● SUPPLIED INFORMATION:
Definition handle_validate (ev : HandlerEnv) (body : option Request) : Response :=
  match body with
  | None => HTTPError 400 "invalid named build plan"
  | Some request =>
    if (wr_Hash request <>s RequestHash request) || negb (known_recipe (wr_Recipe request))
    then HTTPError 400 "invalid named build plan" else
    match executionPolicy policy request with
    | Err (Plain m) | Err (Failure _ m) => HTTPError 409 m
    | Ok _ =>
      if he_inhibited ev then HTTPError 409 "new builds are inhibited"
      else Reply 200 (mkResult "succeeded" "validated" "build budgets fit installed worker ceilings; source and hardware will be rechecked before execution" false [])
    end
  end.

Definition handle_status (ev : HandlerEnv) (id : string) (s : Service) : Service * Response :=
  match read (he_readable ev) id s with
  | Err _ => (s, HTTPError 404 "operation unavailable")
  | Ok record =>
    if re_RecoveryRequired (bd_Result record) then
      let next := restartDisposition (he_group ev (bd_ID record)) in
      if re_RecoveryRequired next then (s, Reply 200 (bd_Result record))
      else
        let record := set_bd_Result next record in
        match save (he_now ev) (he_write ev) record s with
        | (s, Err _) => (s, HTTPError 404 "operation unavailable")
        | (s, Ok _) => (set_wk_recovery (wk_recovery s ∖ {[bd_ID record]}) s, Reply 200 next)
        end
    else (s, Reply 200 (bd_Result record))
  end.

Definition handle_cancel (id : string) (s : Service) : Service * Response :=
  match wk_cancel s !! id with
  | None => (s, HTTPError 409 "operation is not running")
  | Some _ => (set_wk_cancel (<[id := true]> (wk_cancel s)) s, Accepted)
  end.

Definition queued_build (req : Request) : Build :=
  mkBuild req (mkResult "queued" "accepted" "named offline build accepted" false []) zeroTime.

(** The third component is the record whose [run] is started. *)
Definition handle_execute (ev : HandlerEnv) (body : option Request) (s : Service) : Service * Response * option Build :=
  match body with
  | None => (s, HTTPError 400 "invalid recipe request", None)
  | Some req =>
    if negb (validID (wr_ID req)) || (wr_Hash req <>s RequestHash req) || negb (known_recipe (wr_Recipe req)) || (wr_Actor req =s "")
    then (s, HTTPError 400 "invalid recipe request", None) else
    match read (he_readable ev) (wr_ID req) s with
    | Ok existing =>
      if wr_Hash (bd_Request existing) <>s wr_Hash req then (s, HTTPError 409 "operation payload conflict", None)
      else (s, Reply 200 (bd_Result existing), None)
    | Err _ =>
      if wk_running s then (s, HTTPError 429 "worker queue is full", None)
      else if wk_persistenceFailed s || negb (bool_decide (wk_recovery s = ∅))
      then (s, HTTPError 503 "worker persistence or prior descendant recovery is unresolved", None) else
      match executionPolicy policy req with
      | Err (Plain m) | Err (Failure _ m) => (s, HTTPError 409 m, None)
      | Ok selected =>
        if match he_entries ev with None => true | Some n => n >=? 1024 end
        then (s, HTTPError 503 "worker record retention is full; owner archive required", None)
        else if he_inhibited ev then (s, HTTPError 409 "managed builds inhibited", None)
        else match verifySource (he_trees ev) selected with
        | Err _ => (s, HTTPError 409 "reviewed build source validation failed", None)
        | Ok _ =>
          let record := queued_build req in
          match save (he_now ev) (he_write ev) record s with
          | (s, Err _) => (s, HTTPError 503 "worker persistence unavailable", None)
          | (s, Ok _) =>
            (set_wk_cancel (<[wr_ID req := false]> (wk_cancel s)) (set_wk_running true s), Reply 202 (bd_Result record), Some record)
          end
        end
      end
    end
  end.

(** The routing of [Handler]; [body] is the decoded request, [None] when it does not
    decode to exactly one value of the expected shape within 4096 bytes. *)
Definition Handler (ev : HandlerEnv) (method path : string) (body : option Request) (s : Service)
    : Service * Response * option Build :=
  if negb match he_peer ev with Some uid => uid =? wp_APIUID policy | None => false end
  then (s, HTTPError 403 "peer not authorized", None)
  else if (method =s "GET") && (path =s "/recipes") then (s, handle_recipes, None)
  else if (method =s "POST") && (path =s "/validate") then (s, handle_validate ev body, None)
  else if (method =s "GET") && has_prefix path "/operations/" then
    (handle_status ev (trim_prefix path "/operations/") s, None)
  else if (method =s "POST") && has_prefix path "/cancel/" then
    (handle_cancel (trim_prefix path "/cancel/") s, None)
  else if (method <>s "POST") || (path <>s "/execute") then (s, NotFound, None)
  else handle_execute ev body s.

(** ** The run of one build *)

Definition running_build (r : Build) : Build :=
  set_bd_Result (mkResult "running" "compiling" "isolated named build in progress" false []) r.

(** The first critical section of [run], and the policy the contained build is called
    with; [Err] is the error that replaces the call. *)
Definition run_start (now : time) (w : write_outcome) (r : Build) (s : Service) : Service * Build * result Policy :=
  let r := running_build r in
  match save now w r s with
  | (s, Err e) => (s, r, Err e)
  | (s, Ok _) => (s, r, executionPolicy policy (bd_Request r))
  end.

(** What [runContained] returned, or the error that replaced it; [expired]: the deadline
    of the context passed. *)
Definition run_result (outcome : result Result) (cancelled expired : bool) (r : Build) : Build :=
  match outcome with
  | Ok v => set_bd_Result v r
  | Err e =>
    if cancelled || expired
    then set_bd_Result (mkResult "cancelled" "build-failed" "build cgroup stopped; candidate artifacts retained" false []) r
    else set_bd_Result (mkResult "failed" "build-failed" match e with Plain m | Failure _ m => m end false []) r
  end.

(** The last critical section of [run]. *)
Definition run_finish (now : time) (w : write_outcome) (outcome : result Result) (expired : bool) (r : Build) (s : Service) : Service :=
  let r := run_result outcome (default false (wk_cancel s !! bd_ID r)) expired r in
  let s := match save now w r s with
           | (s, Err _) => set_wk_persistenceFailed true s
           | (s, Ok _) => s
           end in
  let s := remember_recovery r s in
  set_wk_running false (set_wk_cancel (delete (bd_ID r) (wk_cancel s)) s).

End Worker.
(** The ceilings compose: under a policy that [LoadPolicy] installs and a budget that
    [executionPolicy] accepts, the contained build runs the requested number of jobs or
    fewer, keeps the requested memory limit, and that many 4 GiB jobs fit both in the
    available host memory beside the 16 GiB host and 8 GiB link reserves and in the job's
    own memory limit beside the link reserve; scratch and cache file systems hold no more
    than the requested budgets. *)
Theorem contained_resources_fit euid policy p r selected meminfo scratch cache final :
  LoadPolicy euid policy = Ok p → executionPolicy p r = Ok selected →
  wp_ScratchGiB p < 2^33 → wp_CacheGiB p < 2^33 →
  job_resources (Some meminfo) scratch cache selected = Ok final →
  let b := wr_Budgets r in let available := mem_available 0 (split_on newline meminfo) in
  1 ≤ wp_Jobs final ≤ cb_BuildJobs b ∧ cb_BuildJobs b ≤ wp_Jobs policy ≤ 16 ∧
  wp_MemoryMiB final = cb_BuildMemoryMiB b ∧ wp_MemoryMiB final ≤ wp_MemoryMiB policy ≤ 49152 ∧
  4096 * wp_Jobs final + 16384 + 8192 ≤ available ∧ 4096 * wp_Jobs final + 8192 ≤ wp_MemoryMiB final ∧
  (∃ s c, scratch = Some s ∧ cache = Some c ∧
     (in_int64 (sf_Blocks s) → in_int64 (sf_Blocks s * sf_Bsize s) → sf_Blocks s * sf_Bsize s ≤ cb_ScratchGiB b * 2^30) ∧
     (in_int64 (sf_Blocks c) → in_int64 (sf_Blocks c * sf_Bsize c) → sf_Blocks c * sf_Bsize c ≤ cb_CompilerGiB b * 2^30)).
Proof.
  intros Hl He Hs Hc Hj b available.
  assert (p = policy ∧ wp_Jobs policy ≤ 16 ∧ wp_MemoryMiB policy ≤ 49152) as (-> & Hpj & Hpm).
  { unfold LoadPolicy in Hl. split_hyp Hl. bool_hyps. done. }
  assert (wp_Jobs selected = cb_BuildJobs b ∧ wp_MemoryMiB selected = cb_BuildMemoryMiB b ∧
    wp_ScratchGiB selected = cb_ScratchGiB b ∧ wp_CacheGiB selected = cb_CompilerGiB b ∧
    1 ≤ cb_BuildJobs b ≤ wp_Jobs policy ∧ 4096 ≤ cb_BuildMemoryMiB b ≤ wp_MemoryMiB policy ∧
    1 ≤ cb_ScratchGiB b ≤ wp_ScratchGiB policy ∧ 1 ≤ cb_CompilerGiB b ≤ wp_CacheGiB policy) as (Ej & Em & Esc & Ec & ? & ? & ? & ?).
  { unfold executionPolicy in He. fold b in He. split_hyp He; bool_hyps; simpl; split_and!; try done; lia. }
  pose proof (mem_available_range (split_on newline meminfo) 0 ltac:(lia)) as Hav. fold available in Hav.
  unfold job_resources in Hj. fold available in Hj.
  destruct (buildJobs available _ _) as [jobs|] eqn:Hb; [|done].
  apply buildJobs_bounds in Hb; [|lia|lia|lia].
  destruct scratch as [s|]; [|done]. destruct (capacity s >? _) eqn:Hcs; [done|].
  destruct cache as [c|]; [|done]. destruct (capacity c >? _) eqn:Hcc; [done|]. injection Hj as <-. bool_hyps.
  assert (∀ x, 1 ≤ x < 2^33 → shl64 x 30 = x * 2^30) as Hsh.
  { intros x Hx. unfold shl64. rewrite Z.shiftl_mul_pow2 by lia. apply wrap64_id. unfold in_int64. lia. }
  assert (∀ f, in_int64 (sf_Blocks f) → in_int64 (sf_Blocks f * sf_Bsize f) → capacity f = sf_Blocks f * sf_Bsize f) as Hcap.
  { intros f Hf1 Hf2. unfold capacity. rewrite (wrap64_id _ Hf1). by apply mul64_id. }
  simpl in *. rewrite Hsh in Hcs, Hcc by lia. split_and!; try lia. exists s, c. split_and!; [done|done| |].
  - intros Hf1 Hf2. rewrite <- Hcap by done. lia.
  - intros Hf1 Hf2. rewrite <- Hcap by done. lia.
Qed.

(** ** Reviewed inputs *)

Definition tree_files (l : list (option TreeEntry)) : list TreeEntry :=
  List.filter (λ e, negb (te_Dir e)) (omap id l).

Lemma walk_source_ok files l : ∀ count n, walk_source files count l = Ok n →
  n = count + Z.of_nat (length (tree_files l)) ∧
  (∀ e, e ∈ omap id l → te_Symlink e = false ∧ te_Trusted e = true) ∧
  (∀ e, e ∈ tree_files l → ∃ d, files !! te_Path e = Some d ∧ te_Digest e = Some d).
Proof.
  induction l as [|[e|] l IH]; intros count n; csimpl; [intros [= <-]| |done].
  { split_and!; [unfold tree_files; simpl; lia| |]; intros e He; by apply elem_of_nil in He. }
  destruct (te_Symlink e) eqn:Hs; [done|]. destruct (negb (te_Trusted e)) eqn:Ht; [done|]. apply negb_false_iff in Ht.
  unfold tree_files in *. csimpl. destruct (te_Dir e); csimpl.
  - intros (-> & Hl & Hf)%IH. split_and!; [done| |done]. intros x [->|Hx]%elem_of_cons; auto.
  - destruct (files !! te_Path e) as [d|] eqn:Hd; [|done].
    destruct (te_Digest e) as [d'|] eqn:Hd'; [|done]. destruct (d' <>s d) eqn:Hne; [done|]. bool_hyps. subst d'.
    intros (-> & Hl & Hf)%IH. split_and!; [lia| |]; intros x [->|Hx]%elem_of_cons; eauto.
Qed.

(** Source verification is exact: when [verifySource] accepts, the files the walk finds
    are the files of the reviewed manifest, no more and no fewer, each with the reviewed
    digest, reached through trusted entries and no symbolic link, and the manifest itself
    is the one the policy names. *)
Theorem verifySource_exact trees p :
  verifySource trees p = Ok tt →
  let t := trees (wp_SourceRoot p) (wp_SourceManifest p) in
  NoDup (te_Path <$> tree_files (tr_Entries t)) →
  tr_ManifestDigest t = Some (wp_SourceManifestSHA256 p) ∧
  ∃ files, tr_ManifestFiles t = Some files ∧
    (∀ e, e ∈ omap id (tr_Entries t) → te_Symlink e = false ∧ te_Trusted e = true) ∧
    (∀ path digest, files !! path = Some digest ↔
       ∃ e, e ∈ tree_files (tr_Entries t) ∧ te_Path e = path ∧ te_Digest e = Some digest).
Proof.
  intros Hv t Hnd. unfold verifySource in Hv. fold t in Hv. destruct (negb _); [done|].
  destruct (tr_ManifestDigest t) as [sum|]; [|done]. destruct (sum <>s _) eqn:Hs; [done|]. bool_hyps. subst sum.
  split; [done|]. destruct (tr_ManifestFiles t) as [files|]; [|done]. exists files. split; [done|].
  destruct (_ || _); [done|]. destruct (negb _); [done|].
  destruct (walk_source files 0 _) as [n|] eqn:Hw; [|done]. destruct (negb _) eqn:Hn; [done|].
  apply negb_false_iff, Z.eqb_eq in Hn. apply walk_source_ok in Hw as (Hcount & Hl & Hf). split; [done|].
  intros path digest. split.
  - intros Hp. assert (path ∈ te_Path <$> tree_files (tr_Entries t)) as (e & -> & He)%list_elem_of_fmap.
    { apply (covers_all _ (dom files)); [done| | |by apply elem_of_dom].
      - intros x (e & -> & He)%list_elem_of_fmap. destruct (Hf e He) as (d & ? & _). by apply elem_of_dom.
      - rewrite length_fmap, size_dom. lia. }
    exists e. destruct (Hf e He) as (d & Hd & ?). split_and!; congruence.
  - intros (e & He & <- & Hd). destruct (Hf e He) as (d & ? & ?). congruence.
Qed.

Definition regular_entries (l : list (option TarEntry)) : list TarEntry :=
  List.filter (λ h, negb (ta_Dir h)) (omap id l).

● YOUR TASK: Throughout the material above, find every line holding "omap" and copy it.

● RESPONSE TO THIS TASK:
  List.filter (λ e, negb (te_Dir e)) (omap id l).
  (∀ e, e ∈ omap id l → te_Symlink e = false ∧ te_Trusted e = true) ∧
    (∀ e, e ∈ omap id (tr_Entries t) → te_Symlink e = false ∧ te_Trusted e = true) ∧
  List.filter (λ h, negb (ta_Dir h)) (omap id l).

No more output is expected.